> Records from a collection
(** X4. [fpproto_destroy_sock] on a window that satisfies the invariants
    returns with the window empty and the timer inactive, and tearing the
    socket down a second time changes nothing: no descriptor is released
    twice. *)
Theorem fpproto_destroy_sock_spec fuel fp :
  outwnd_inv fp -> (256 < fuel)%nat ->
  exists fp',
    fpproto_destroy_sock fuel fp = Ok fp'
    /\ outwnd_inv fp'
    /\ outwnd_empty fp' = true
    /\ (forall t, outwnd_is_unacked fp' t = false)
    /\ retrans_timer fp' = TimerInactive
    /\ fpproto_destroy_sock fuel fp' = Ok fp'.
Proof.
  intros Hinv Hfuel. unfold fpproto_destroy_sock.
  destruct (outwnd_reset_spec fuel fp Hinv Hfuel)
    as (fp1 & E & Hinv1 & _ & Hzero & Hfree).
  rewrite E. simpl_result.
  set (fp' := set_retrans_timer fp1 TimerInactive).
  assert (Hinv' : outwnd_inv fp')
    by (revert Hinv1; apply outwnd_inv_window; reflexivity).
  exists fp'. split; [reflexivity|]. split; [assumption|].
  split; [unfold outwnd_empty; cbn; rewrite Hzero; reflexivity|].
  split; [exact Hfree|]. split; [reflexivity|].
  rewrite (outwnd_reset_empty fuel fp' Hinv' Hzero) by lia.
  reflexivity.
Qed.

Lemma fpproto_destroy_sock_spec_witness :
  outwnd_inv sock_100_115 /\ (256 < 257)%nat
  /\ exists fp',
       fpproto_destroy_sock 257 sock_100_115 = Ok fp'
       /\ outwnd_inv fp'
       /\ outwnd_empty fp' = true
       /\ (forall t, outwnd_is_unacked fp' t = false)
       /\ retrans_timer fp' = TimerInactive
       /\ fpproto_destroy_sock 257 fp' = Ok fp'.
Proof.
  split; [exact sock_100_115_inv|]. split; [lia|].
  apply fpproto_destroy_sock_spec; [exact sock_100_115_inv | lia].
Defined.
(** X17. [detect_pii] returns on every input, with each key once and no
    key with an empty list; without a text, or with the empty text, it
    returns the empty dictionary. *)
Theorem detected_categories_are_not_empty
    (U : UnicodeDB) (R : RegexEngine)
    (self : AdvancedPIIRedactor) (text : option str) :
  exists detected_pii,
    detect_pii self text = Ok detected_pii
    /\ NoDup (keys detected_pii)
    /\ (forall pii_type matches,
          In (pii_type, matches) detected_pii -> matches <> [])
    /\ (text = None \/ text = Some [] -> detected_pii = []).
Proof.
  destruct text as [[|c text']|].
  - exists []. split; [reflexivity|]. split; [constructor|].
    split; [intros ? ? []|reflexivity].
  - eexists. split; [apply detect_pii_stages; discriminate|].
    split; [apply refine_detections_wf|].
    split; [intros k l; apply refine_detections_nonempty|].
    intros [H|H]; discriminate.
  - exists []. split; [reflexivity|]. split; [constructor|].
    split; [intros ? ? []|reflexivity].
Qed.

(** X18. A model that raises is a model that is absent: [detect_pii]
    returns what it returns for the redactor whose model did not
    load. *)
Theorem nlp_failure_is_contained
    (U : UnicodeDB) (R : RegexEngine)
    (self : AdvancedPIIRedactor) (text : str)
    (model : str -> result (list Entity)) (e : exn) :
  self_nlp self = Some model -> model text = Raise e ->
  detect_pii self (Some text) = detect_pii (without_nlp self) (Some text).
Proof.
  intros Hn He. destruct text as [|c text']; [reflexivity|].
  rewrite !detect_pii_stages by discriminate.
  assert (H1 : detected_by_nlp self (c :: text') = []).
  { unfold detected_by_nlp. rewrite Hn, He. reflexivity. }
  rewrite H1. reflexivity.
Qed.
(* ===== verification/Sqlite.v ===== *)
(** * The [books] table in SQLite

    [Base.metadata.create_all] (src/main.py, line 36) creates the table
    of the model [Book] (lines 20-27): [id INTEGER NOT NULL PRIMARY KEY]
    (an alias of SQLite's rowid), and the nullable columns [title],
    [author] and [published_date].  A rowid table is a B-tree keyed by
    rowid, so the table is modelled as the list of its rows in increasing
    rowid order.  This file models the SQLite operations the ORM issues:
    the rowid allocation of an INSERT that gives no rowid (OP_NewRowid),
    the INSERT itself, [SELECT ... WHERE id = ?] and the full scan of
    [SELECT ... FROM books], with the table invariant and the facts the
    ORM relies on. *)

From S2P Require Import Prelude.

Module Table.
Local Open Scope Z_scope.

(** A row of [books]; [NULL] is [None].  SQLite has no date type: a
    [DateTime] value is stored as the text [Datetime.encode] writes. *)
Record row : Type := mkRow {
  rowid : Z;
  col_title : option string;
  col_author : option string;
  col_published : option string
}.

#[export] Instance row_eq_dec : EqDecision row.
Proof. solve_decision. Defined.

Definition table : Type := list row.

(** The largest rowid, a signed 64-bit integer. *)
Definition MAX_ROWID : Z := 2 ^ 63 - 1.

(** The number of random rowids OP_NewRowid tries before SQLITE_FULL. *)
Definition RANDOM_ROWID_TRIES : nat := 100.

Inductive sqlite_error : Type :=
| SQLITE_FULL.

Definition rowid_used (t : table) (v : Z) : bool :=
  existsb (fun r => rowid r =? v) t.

--

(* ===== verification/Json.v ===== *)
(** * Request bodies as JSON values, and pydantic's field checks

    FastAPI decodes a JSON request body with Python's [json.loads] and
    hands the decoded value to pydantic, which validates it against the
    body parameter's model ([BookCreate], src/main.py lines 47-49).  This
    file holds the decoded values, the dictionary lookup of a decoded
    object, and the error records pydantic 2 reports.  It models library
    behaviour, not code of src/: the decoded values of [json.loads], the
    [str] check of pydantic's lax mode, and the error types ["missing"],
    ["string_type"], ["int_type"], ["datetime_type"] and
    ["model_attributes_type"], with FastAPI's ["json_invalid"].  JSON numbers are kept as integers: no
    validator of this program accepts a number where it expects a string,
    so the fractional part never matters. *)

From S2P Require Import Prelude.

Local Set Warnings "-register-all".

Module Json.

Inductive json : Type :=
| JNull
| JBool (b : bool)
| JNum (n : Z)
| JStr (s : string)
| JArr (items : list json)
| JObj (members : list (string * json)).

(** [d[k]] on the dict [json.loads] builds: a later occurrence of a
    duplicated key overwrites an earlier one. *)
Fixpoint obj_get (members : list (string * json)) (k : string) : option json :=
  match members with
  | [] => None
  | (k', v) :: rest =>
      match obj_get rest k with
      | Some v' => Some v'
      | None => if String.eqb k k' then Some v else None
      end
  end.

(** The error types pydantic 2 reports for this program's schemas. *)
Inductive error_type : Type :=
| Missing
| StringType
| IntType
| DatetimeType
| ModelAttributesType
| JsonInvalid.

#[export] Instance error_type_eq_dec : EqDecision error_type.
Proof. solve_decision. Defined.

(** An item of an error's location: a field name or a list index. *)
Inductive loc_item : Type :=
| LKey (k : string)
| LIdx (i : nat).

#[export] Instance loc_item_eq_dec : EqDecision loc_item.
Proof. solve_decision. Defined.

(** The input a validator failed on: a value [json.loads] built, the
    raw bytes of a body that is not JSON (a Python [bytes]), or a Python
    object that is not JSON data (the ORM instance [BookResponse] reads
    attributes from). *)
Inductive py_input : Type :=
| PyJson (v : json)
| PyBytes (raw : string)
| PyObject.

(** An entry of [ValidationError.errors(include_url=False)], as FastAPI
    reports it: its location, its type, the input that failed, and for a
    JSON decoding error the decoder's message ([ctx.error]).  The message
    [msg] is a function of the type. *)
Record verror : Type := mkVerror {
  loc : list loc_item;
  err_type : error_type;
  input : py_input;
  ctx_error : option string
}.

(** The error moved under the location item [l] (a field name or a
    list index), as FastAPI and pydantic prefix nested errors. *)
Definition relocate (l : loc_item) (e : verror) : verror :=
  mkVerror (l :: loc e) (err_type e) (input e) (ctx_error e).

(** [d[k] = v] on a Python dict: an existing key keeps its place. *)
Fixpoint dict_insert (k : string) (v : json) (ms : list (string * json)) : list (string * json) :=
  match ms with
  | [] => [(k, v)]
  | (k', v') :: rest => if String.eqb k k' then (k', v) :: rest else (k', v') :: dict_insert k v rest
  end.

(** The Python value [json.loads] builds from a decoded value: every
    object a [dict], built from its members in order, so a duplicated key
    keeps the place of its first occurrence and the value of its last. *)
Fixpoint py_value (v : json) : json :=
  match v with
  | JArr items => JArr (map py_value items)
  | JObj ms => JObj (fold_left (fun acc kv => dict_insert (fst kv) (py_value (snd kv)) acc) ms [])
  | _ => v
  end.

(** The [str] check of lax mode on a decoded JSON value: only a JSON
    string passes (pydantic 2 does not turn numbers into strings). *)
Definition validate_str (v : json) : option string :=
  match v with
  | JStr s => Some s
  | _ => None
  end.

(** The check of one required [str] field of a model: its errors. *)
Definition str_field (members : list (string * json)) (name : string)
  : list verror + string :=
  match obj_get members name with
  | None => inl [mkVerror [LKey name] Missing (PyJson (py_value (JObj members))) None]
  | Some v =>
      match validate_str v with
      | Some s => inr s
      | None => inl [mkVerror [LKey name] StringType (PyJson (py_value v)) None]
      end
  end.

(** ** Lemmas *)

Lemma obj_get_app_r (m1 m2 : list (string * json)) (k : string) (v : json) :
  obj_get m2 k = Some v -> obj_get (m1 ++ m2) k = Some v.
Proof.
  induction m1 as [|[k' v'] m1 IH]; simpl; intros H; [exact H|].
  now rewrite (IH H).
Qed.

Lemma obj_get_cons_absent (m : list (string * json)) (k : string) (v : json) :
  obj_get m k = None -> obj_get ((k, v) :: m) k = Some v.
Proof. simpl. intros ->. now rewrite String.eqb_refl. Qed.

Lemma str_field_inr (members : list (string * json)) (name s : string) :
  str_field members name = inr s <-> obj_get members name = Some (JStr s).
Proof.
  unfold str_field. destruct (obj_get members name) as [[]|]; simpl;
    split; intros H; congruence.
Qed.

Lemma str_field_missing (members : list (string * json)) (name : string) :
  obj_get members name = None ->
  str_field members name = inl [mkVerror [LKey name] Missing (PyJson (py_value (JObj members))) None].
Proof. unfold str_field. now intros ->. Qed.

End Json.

> Work to complete
Wherever "forall" appears in a line of the entries, copy that line.

> Answer to this problem
    /\ (forall t, outwnd_is_unacked fp' t = false)
       /\ (forall t, outwnd_is_unacked fp' t = false)
    /\ (forall pii_type matches,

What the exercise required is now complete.